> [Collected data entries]
────

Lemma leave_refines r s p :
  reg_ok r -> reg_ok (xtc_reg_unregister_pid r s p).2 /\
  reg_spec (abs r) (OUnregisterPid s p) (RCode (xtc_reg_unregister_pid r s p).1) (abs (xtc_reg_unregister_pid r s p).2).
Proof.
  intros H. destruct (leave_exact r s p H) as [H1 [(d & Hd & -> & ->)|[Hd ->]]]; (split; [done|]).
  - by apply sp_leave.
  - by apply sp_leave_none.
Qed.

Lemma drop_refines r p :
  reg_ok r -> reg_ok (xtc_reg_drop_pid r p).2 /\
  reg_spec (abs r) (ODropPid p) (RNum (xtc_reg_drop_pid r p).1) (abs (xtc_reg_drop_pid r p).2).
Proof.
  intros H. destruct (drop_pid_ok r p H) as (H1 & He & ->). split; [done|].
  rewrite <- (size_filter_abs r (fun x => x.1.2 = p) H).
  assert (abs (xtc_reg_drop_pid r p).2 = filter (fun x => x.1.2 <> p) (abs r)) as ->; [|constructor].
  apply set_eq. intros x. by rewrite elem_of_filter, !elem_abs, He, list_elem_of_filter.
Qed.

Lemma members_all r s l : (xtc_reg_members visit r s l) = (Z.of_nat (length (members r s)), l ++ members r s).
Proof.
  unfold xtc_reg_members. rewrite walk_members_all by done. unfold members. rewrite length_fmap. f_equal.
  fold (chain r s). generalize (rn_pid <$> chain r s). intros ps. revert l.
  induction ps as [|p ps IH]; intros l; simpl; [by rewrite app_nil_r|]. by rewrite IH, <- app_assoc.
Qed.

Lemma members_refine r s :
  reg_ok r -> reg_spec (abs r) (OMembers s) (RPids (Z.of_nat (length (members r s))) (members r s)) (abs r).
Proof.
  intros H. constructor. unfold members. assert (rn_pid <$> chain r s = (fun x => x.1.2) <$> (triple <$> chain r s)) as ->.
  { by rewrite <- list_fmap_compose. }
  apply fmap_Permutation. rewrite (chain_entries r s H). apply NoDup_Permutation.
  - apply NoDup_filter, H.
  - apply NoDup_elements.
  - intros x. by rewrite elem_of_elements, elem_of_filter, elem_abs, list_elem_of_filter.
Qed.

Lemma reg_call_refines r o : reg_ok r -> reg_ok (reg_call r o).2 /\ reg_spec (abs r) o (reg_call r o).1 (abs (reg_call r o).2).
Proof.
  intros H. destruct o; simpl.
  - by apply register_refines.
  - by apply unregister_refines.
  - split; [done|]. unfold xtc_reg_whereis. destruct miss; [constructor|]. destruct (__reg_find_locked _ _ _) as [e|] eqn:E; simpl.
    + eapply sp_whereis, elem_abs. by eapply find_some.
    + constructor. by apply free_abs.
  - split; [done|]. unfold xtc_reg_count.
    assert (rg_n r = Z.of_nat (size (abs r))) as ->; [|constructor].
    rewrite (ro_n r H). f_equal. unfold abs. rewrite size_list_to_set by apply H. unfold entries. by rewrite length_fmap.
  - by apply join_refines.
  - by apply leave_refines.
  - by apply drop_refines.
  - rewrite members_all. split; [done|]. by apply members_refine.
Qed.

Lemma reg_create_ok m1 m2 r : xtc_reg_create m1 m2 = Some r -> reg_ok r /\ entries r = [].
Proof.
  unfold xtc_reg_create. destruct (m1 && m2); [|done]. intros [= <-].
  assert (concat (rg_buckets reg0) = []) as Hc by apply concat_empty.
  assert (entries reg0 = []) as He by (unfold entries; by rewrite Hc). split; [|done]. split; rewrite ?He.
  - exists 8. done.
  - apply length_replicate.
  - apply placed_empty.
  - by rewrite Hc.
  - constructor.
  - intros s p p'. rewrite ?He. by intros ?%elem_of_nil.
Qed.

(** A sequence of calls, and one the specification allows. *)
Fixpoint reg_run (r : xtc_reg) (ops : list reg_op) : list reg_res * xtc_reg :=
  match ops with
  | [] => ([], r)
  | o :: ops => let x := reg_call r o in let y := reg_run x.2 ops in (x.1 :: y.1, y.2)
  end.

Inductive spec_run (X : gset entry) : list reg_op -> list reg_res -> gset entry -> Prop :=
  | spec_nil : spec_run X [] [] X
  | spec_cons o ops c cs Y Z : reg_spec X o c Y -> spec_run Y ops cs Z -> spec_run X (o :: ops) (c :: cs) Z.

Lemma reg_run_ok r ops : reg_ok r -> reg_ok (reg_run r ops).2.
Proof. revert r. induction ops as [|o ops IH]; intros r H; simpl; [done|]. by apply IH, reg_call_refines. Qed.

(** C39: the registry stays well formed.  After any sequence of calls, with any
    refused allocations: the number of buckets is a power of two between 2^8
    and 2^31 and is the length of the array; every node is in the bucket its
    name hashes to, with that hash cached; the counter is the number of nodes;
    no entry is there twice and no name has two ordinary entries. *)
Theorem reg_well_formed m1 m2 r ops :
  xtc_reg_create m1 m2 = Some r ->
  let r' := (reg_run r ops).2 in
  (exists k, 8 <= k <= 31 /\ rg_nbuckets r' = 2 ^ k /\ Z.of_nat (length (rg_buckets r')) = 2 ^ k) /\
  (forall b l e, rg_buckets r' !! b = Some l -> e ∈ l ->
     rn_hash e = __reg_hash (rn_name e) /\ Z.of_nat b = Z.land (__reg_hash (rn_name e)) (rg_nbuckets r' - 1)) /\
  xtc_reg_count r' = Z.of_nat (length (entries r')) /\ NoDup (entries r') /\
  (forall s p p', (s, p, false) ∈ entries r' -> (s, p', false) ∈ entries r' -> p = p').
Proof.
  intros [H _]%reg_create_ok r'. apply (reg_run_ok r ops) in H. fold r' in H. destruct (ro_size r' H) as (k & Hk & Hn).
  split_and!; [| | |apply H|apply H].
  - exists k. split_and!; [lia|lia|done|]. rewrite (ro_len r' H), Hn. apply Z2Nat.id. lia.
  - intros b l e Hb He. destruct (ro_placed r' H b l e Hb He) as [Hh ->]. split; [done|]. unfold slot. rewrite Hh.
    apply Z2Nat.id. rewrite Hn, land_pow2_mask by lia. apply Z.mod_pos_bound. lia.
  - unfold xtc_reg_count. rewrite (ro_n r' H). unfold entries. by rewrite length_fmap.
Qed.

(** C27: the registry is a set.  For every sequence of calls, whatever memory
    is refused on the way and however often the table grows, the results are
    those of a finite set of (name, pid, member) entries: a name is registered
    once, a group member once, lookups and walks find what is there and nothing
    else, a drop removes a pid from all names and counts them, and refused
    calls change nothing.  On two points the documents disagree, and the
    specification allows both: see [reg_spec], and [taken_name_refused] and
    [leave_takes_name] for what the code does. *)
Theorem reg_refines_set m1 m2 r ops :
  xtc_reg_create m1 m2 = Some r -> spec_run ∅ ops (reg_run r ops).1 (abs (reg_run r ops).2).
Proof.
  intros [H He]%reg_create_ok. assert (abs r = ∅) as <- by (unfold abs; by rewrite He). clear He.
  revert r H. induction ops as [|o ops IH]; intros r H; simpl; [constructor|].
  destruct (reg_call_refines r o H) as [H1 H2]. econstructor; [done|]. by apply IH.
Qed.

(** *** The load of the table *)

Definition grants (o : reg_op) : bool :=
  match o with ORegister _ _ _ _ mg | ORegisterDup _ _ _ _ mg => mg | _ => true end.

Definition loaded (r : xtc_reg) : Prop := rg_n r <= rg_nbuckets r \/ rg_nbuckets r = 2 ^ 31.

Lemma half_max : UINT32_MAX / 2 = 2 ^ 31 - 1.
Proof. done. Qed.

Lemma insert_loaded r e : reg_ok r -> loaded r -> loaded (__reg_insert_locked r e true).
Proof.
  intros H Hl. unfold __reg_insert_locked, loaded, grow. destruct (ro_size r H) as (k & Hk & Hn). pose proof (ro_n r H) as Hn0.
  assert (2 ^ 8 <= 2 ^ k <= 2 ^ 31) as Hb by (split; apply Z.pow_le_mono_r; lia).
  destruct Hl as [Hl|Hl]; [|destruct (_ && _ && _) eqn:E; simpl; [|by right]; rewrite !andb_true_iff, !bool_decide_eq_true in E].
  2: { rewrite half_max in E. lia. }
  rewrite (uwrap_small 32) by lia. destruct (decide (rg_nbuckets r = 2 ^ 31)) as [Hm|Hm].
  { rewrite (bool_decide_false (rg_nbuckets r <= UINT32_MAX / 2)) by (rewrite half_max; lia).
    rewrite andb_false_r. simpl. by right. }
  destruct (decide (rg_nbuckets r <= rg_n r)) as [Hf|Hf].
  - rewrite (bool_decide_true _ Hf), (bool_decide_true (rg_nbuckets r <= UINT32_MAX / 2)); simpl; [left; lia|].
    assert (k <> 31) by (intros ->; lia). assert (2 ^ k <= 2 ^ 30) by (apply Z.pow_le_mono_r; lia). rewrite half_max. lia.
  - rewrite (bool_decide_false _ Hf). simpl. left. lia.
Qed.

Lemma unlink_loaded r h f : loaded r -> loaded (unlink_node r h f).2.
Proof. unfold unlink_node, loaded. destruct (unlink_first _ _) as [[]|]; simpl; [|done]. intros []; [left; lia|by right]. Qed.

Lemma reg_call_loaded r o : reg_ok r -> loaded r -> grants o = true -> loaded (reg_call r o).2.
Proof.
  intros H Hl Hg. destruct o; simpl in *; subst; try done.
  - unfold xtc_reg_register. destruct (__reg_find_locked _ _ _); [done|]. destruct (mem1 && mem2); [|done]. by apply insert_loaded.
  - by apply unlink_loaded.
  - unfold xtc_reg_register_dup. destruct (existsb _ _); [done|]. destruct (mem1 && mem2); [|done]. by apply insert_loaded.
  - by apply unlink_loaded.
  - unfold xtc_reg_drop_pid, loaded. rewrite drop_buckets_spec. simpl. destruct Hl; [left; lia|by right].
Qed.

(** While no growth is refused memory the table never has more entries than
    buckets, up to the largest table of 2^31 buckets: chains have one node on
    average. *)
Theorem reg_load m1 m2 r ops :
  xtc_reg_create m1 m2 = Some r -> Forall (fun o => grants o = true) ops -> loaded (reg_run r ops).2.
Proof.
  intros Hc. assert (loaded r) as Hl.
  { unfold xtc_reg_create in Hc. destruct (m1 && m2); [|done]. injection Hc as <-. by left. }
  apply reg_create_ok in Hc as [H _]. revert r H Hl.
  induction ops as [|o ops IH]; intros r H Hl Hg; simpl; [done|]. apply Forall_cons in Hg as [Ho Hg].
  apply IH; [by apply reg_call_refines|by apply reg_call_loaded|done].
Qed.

────

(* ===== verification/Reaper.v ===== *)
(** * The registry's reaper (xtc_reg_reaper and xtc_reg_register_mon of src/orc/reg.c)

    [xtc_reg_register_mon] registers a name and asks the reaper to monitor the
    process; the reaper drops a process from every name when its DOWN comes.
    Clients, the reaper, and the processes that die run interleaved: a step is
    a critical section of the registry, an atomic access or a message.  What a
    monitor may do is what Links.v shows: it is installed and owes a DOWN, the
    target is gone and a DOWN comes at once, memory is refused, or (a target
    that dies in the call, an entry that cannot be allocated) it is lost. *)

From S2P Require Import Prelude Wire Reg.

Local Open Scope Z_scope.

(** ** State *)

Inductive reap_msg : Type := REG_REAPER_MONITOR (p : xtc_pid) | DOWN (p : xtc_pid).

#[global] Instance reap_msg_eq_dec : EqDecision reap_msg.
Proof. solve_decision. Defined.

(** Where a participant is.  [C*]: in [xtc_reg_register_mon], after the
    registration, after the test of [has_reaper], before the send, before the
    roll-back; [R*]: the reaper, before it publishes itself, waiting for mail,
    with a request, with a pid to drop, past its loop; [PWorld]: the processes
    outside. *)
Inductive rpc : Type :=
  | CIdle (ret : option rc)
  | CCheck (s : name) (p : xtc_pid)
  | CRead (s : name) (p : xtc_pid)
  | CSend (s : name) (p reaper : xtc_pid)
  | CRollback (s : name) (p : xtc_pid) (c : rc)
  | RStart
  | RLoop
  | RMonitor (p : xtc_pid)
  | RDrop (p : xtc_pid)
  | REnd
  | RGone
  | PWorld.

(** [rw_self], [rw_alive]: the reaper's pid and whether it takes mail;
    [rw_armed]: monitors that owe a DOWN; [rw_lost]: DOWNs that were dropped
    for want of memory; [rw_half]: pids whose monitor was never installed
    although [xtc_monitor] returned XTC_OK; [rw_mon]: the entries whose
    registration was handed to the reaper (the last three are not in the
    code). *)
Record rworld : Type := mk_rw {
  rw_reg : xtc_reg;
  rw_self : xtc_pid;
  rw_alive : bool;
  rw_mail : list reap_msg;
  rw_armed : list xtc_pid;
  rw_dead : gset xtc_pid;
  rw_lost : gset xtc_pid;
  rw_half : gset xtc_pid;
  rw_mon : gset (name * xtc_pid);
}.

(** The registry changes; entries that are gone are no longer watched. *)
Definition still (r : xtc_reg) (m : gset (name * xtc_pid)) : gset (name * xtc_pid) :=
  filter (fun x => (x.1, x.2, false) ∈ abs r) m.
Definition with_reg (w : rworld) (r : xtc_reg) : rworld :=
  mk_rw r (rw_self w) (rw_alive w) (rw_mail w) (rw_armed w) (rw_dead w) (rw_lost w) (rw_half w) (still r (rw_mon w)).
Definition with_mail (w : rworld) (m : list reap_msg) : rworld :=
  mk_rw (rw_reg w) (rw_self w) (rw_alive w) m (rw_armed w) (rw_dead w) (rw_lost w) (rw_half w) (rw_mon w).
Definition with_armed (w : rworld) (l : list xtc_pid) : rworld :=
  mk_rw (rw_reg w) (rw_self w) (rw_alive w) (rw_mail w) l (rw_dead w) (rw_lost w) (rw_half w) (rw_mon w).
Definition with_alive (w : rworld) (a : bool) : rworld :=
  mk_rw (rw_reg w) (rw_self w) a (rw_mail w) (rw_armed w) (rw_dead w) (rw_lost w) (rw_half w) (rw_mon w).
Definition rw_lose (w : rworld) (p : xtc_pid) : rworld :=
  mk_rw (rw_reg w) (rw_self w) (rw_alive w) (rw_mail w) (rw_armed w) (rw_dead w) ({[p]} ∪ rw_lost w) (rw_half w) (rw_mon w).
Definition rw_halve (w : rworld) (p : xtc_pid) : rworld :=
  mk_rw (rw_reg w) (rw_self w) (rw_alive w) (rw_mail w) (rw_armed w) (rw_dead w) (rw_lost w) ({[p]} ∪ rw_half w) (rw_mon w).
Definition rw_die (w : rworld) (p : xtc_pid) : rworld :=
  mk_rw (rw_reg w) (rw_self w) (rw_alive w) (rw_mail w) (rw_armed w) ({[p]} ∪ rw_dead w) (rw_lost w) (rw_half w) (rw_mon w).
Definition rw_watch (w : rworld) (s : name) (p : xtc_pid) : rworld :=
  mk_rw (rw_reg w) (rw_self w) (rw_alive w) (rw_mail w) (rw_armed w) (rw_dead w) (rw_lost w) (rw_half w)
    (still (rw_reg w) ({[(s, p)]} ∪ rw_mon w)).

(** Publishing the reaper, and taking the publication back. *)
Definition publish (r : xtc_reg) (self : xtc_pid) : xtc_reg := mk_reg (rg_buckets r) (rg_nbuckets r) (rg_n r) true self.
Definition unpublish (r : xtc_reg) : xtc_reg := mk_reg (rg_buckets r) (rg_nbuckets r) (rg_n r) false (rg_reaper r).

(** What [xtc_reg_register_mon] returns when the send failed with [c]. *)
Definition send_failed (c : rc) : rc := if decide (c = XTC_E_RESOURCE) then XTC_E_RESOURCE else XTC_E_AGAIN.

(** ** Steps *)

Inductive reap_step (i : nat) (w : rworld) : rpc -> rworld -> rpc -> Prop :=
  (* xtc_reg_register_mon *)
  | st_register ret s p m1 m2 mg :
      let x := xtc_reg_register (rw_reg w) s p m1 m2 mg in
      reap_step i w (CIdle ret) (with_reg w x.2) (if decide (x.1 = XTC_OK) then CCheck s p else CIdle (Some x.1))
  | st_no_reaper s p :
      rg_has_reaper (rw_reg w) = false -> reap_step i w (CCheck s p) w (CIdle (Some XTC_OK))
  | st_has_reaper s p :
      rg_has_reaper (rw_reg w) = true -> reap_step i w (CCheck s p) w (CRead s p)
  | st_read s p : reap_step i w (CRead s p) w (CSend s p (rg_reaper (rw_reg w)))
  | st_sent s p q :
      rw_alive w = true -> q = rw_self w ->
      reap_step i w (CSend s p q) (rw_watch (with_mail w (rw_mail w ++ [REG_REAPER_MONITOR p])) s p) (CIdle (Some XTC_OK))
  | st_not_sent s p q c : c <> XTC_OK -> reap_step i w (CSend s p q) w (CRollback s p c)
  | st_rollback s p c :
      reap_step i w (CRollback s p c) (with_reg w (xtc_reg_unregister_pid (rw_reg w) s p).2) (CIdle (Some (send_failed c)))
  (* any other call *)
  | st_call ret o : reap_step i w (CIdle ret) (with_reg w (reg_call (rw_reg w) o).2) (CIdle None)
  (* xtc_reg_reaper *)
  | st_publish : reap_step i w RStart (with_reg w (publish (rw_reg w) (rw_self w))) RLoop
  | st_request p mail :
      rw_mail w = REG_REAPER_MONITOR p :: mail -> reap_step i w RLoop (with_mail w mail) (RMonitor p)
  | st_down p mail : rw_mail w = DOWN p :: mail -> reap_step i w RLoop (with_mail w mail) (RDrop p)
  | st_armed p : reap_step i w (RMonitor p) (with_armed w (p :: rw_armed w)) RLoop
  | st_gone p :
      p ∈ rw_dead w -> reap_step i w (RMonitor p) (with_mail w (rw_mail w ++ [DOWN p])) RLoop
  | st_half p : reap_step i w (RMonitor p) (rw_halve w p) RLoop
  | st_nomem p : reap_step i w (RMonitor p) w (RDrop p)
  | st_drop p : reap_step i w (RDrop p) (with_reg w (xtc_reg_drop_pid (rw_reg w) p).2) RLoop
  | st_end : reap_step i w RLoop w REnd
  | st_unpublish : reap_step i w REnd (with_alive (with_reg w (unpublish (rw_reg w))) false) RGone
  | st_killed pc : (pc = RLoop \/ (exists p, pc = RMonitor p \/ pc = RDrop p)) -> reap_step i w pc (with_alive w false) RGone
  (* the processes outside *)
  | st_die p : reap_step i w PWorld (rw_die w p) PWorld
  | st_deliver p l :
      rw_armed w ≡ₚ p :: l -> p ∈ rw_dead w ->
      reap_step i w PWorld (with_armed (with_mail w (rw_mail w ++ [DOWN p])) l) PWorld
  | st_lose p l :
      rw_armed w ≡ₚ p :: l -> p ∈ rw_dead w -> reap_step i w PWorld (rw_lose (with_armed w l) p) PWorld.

────

> [Task objective]
In the entries above, the lines between the one holding "CRead (s : name) (p : xtc_pid)" and the one holding "[rw_armed]: monitors that", inclusive, are to be printed exactly as written, and those alone.

> [Answer for the task]
  | CRead (s : name) (p : xtc_pid)
  | CSend (s : name) (p reaper : xtc_pid)
  | CRollback (s : name) (p : xtc_pid) (c : rc)
  | RStart
  | RLoop
  | RMonitor (p : xtc_pid)
  | RDrop (p : xtc_pid)
  | REnd
  | RGone
  | PWorld.

(** [rw_self], [rw_alive]: the reaper's pid and whether it takes mail;
    [rw_armed]: monitors that owe a DOWN; [rw_lost]: DOWNs that were dropped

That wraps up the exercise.